Since this is not the IETF, we might check our charter, which makes no mention
of rough consensus though many of the terms you defined are defined at
http<http://gnso.icann.org/en/issues/thick-whois-charter-08oct12-en.pdf>
://gnso.icann.org/en/issues/thick-whois-charter-08oct12-en.pdf<http://gnso.icann.org/en/issues/thick-whois-charter-08oct12-en.pdf>
Finally, I'd like to point out that the IETF way you suggested is orthoginal to
the designations in our charter and I advise you remind the working group of
the charter and to follow those rules we have agreed to.
-rick
On Mon, Oct 14, 2013 at 9:39 AM, Mike O'Connor
<mike@xxxxxxxxxx<mailto:mike@xxxxxxxxxx>> wrote:
hi all,
i've been reflecting on where we're at and have arrived at two key words i want
us to focus on in preparation for the call tomorrow -- "objections" and
"precision"
we've heard back from the General Counsel that they would like to see more
precision in our request for a legal review. i wrote a response on the spur of
the moment that i'm regretting now.
homework assignment: try to come up with language that clarifies what we are
asking the GC to do, and also come up with language that limits the scope of
that effort to something that is achievable within reasonable time and budget.

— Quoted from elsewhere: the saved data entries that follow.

(* ===== verification/VmLayout.v ===== *)
(** * Layout of the kernel types the probe is compiled against

    Theorems over every type transcribed from vmlinux.h: member accesses stay
    inside their object and are aligned, members do not overlap, and the
    accesses of probe.c designate the bytes they are meant to. *)
From S2P Require Import Prelude CTypes VmSock VmTcp VmTask VmNet VmSockRefs VmTaskRefs VmTable.
From stdpp Require Import base list strings.
From Stdlib Require Import ZArith Lia Bool.
Local Open Scope string_scope.
Local Open Scope Z_scope.

(** Every transcribed type. *)
Definition vmlinux_types : list ctype :=
  vmsock_types ++ vmtcp_types ++ vmtask_types ++ vmnet_types ++ vmsockrefs_types ++ vmtaskrefs_types.

Lemma vmlinux_types_wf_b : forallb wf_ctype vmlinux_types = true.
Proof. vm_compute. reflexivity. Qed.

Lemma vmlinux_types_wf t : t ∈ vmlinux_types -> wf_ctype t = true.
Proof.
  intros Ht. pose proof vmlinux_types_wf_b as H. rewrite forallb_forall in H.
  by apply H, list_elem_of_In.
Qed.

(** The types that have no name of their own: those of members declared with an
    untagged struct or union. *)
Definition member_type (t : ctype) (n : string) : ctype := match find_member t n with Some p => pl_type p | None => t end.

Definition inline_types : list ctype := [
  member_type struct_in6_addr "in6_u";
  member_type struct_sock "sk_backlog";
  member_type union_flowi_uli "ports";
  member_type union_flowi_uli "icmpt";
  member_type union_flowi_uli "mht";
  member_type struct_flowi "u";
  member_type struct_inet_connection_sock "icsk_ack";
  member_type struct_inet_connection_sock "icsk_mtup";
  member_type struct_tcp_sock "rcv_rtt_est";
  member_type struct_tcp_sock "rcvq_space";
  member_type struct_tcp_sock "mtu_probe";
  member_type union_rcu_special "b";
  member_type struct_restart_block "futex";
  member_type struct_restart_block "nanosleep";
  member_type struct_restart_block "poll";
  member_type struct_netns_ipv4 "__cacheline_group_pad__icmp";
  member_type struct_netns_ipv6 "ip6addrlbl_table";
  member_type struct_sk_buff "headers";
  member_type struct_cgroup "__empty_ancestors";
  member_type struct_cgroup "__empty__low_ancestors";
  member_type struct_proto "h";
  member_type union___sifields "_kill";
  member_type union___sifields "_timer";
  member_type union___sifields "_rt";
  member_type union___sifields "_sigchld";
  member_type union___sifields "_sigfault";
  member_type (member_type union___sifields "_sigfault") "_addr_bnd";
  member_type (member_type union___sifields "_sigfault") "_addr_pkey";
  member_type (member_type union___sifields "_sigfault") "_perf";
  member_type union___sifields "_sigpoll";
  member_type union___sifields "_sigsys";
  member_type struct_audit_context "socketcall";
  member_type struct_audit_context "ipc";
  member_type struct_audit_context "mq_getsetattr";
  member_type struct_audit_context "mq_notify";
  member_type struct_audit_context "mq_sendrecv";
  member_type struct_audit_context "mq_open";
  member_type struct_audit_context "capset";
  member_type struct_audit_context "mmap";
  member_type struct_audit_context "execve";
  member_type struct_audit_context "module";
  member_type struct_audit_context "time";
  member_type union_futex_key "shared";
  member_type union_futex_key "private";
  member_type union_futex_key "both";
  member_type struct_mempolicy "w";
  member_type struct_mm_struct "lru_gen"].

(** All of them, in the order of the table. *)
Definition layout_types : list ctype := vmlinux_types ++ inline_types.

Lemma member_type_wf t n : wf_ctype t = true -> wf_ctype (member_type t n) = true.
Proof.
  intros Ht. unfold member_type. destruct (find_member t n) as [p|] eqn:Hp; [|done]. by apply (find_member_sound t n p).
Qed.

Lemma layout_types_wf t : t ∈ layout_types -> wf_ctype t = true.
Proof.
  unfold layout_types. rewrite elem_of_app. intros [?|Ht]; [by apply vmlinux_types_wf|].
  assert (forallb wf_ctype inline_types = true) as Hb by (vm_compute; reflexivity).
  rewrite forallb_forall in Hb. by apply Hb, list_elem_of_In.
Qed.

(** What the transcription gives for a row of the table. *)
Definition layout_row (t : ctype) : abi_row := Abi (sizeof t) (alignof t) (named_members t).

Lemma layout_rows : layout_row <$> layout_types = abi_table.
Proof. vm_compute. reflexivity. Qed.

(** C39: Each of the transcribed kernel types, untagged inner ones included, has the
    layout that the compiler gives the header itself: its size and alignment are
    those of its row of [abi_table], and naming a member, any name on any type,
    finds the first bit and the width that the row has for that name, bit-fields
    included, or nothing when the row has none, so no member is missing, added or
    elsewhere.  Every longer access path that is valid C and does not end in a
    bit-field stays within that size and is aligned for its type. *)
Theorem vmlinux_layout_is_abi (i : nat) (t : ctype) :
  layout_types !! i = Some t ->
  exists r, abi_table !! i = Some r /\ sizeof t = ab_size r /\ alignof t = ab_align r /\
    (forall n, extent <$> find_member t n = member_at n (ab_members r)) /\
    (forall path p, access_path t path = Some p -> pl_width p = None ->
       exists o, offsetof t path = Some o /\ 0 <= o /\ o + sizeof (pl_type p) <= ab_size r /\ (alignof (pl_type p) | o)).
Proof.
  intros Hi. exists (layout_row t). split; [by rewrite <- layout_rows, list_lookup_fmap, Hi|]. split; [done|]. split; [done|]. split.
  - intros n. apply find_member_named.
  - intros path p Hp Hw. destruct (offsetof_sound t path p) as (o & Ho & _ & ?); [|done|done|by exists o].
    by apply layout_types_wf, (list_elem_of_lookup_2 _ i).
Qed.

(** The command name of the current task. *)
Lemma vmlinux_layout_is_abi_witness :
  sizeof struct_task_struct = 4032 /\ extent <$> find_member struct_task_struct "comm" = Some (8 * 2488, 8 * 16) /\
  exists o, offsetof struct_task_struct [AField "comm"; AIndex 15] = Some o /\ 0 <= o /\ o + 1 <= 4032.
Proof.
  destruct (vmlinux_layout_is_abi (length vmsock_types + length vmtcp_types + pred (length vmtask_types)) struct_task_struct)
    as (r & Hr & Hs & _ & Hm & Hp); [reflexivity|].
  vm_compute in Hr. injection Hr as <-. cbn [ab_size] in Hs, Hp. split; [exact Hs|]. split; [rewrite Hm; vm_compute; reflexivity|].
  destruct (Hp [AField "comm"; AIndex 15] (Place (8 * 2503) c_char None)) as (o & Ho & H0 & H1 & _); [vm_compute; reflexivity|reflexivity|].
  exists o. split; [exact Ho|]. split; [exact H0|exact H1].
Defined.

(** In every transcribed struct the members are laid out in declaration
    order without sharing a bit, bit-fields and padding included, and none
    reaches past the end of the struct. *)
Theorem vmlinux_members_disjoint (tag : string) (ms : members) (i j : nat) n1 s1 b1 n2 s2 b2 :
  CStruct tag ms ∈ vmlinux_types -> (i < j)%nat ->
  member_spans ms 0 !! i = Some (n1, s1, b1) -> member_spans ms 0 !! j = Some (n2, s2, b2) ->
  0 <= s1 /\ s1 + b1 <= s2 /\ s2 + b2 <= 8 * sizeof (CStruct tag ms).
Proof.
  intros Ht%vmlinux_types_wf Hij Hi Hj. simpl in Ht.
  pose proof (member_spans_ordered ms 0 i j _ _ _ _ _ _ Ht ltac:(lia) Hij Hi Hj).
  pose proof (member_spans_ge ms 0 i _ _ _ Ht ltac:(lia) Hi).
  pose proof (member_spans_ge ms 0 j _ _ _ Ht ltac:(lia) Hj).
  pose proof (bytes_of_bits_spec (struct_end ms 0)).
  pose proof (round_up_ge (bytes_of_bits (struct_end ms 0)) (members_align ms) (members_align_pos ms Ht)).
  simpl. lia.
Qed.

(** The first bit-fields of struct sock_common: skc_reuse (4 bits) ends where
    skc_reuseport starts. *)
Lemma vmlinux_members_disjoint_witness : 0 <= 152 /\ 152 + 4 <= 156 /\ 156 + 1 <= 8 * sizeof struct_sock_common.
Proof.
  assert (struct_sock_common ∈ vmlinux_types) as Ht.
  { unfold vmlinux_types. rewrite !elem_of_app. left. unfold vmsock_types.
    repeat (apply list_elem_of_here || apply list_elem_of_further). }
  eapply (vmlinux_members_disjoint "sock_common" _ 5 6 "skc_reuse" 152 4 "skc_reuseport" 156 1 Ht);
    [lia|vm_compute; reflexivity|vm_compute; reflexivity].
Defined.

(** ** The socket and the object it is embedded in *)

Lemma access_path_app t path1 path2 p :
  access_path t path1 = Some p -> pl_width p = None ->
  access_path t (path1 ++ path2) = shift_place (pl_bit p) <$> access_path (pl_type p) path2.
Proof.
  revert t p. induction path1 as [|a path1 IH]; intros t p Hp Hw; simpl in *.
  - simplify_eq/=. destruct (access_path _ path2) as [[? ? ?]|]; simpl; [|done]. by unfold shift_place.
  - destruct (access t a) as [q|]; [|done]. simpl in *. destruct (pl_width q) as [w|] eqn:Hq.
    + destruct path1; simplify_eq/=; congruence.
    + apply fmap_Some in Hp as (p' & Hp' & ->). simpl in *. rewrite (IH _ _ Hp' Hw).
      destruct (access_path (pl_type p') path2) as [r|]; simpl; [|by destruct path1, path2].
      destruct path1, path2; unfold shift_place; simpl; do 2 f_equal; lia.
Qed.

(** C40: tcp_v4_connect is called on the [struct sock] embedded in a
    [struct tcp_sock]; the embedding is at offset 0, so every access path of
    [struct sock] designates the same bytes when the pointer is read as a
    [struct tcp_sock]. *)
Theorem tcp_sock_embeds_sock (path : list accessor) :
  offsetof struct_tcp_sock (AField "inet_conn" :: AField "icsk_inet" :: AField "sk" :: path)
  = offsetof struct_sock path.
Proof.
  pose proof (access_path_app struct_tcp_sock [AField "inet_conn"; AField "icsk_inet"; AField "sk"] path
                (Place 0 struct_sock None) ltac:(vm_compute; reflexivity) eq_refl) as H.
  simpl app in H. unfold offsetof. rewrite H.
  change (pl_type (Place 0 struct_sock None)) with struct_sock.
  destruct (access_path struct_sock path) as [[b t [w|]]|]; reflexivity.
Qed.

i'm feeling the need to draw this part of the conversation to a close and am
hoping that we can get this last visit to the privacy issue completed on the
call tomorrow. if, at the end of the call, we still are not there, i'm going
to ask the group's permission to go off and do the duty of the Chair, which is
to reflect on the state of our work with the following structure in mind.
IETF - Consensus
Credo
Do's
decisions are made by (more or less) consent of all participants
the actual products of engineering trump theoretical designs
Don'ts
we don't let a single individual make the decisions
nor do we let the majority dictate decisions
nor do we allow decisions to be made in a vacuum without practical
experience
Require rough, not full consensus
If the chair of a working group determines that a technical issue
brought forward by an objector has been truly considered by the working group,
and
the working group has made an informed decision that the objection has
been answered or is not enough of a technical problem to prevent moving forward,
the chair can declare that there is rough consensus to go forward, the
objection notwithstanding.
Lack of disagreement is more important than agreement
_determining_ consensus and _coming to_ consensus are different things than
_having_ consensus
Consensus is not when everyone is happy and agrees that the chosen
solution is the best one
Consensus is when everyone is sufficiently satisfied with the chosen
solution, such that they no longer have specific objections to it
Engineering always involves a set of tradeoffs. It is almost certain that
any time engineering choices need to be made, there will be options that appeal
to some people that are not appealing to some others. The key is to separate
those choices that are simply unappealing from those that are truly problematic.
this outline is lifted from an IETF draft which seems like a good guideline.
the full draft can be found here.
http://tools.ietf.org/html/draft-resnick-on-consensus-05
this is why i want us to focus on "objections" and "precision" on our call.